Task statement:
Your answer should repeat every line of the records below in which the word "unfold" appears.

(Data entries)
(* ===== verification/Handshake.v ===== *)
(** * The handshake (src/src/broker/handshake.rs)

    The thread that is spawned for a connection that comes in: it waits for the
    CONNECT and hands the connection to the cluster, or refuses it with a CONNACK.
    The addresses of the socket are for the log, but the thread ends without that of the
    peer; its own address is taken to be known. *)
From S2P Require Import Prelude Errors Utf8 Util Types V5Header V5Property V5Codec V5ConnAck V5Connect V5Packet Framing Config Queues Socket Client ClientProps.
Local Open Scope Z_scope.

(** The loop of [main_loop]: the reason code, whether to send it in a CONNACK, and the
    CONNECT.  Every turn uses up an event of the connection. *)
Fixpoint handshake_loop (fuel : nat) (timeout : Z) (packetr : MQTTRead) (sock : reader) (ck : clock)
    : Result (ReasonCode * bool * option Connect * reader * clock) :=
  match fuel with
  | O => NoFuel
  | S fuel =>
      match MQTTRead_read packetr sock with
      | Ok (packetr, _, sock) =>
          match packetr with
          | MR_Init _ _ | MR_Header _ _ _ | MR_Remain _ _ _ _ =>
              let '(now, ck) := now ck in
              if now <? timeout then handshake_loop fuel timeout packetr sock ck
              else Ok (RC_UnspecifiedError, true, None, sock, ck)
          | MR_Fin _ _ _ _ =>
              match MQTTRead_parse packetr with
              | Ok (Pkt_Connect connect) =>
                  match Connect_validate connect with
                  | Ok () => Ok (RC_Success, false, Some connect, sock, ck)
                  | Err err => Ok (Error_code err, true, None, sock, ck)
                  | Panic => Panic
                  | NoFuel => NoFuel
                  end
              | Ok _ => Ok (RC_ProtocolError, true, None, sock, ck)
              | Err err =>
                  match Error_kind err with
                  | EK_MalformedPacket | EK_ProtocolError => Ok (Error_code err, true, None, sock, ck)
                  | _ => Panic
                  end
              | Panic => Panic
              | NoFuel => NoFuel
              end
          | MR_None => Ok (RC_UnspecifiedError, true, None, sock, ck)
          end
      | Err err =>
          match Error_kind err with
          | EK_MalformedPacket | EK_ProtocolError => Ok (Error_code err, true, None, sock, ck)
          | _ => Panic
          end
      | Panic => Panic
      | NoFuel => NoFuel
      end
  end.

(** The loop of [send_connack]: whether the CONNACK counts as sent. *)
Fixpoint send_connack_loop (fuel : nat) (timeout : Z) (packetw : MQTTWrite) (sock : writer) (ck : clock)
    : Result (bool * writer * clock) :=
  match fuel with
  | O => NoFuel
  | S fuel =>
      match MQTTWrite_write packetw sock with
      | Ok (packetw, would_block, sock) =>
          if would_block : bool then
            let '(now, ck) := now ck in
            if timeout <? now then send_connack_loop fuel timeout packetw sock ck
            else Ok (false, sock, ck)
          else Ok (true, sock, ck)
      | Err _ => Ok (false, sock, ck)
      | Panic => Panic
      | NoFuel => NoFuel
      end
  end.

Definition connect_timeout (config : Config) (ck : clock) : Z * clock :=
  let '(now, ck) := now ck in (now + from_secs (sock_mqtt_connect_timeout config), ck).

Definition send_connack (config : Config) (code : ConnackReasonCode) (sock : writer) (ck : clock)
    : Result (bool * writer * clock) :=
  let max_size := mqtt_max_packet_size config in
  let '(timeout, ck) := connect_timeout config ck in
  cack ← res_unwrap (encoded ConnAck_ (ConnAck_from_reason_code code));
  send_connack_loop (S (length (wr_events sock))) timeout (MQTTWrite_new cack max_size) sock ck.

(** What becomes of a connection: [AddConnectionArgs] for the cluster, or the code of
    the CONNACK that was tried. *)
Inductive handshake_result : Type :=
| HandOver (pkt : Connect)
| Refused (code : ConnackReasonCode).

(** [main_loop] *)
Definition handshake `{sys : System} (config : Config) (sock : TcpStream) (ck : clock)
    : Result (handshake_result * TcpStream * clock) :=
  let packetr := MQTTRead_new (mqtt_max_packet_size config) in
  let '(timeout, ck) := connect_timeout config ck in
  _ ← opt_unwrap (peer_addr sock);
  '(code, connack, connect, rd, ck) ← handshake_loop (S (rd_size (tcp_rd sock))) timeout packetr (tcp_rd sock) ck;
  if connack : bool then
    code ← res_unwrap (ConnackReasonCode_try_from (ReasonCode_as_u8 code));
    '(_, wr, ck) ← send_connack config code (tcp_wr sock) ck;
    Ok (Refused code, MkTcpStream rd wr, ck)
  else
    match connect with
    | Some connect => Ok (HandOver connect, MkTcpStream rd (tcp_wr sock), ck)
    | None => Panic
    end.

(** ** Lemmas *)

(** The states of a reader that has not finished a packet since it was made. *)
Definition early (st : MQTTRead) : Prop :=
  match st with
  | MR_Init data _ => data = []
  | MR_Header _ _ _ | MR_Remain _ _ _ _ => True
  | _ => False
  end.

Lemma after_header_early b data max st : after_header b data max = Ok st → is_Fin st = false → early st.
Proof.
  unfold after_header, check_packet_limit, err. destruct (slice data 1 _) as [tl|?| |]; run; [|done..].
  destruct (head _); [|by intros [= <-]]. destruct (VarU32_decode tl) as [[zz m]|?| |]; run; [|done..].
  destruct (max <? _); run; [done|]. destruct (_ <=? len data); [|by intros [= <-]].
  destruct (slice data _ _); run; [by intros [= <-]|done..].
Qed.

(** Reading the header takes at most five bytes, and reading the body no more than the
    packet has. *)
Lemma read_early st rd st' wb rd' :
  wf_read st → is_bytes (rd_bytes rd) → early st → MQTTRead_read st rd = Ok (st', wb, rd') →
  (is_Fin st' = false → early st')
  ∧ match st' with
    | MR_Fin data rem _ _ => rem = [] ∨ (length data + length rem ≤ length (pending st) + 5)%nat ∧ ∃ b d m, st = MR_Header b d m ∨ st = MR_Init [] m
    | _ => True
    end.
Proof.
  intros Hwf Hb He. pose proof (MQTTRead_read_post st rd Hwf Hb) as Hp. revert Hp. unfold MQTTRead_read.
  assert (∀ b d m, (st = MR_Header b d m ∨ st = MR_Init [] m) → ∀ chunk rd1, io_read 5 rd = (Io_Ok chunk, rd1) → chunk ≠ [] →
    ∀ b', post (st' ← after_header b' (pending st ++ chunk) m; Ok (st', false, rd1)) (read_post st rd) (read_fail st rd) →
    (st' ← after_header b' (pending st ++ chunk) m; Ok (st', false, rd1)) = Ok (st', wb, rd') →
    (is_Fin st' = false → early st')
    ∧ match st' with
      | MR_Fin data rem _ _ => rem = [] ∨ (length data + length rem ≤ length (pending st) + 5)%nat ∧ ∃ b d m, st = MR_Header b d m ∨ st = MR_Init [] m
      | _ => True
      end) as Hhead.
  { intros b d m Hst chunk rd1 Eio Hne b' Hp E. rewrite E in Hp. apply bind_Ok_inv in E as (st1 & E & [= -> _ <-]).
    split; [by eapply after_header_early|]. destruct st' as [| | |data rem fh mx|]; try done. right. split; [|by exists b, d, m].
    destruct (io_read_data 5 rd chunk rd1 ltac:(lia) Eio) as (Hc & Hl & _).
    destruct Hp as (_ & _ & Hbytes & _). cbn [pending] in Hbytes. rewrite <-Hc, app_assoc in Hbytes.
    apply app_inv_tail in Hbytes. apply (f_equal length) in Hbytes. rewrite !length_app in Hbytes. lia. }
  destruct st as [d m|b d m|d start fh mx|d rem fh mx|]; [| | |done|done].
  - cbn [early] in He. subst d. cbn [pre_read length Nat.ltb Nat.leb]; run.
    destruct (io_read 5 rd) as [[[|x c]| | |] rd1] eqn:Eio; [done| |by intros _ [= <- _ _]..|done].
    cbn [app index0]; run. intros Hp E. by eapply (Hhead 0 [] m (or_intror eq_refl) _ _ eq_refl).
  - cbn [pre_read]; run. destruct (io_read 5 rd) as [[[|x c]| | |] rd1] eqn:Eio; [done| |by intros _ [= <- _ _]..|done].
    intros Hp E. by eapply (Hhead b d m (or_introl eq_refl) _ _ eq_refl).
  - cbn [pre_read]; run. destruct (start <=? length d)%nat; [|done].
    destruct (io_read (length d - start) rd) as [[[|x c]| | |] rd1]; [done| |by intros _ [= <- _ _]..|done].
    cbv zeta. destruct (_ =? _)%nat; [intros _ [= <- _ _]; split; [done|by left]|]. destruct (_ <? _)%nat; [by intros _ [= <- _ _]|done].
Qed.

Written solution:
  unfold after_header, check_packet_limit, err. destruct (slice data 1 _) as [tl|?| |]; run; [|done..].
  intros Hwf Hb He. pose proof (MQTTRead_read_post st rd Hwf Hb) as Hp. revert Hp. unfold MQTTRead_read.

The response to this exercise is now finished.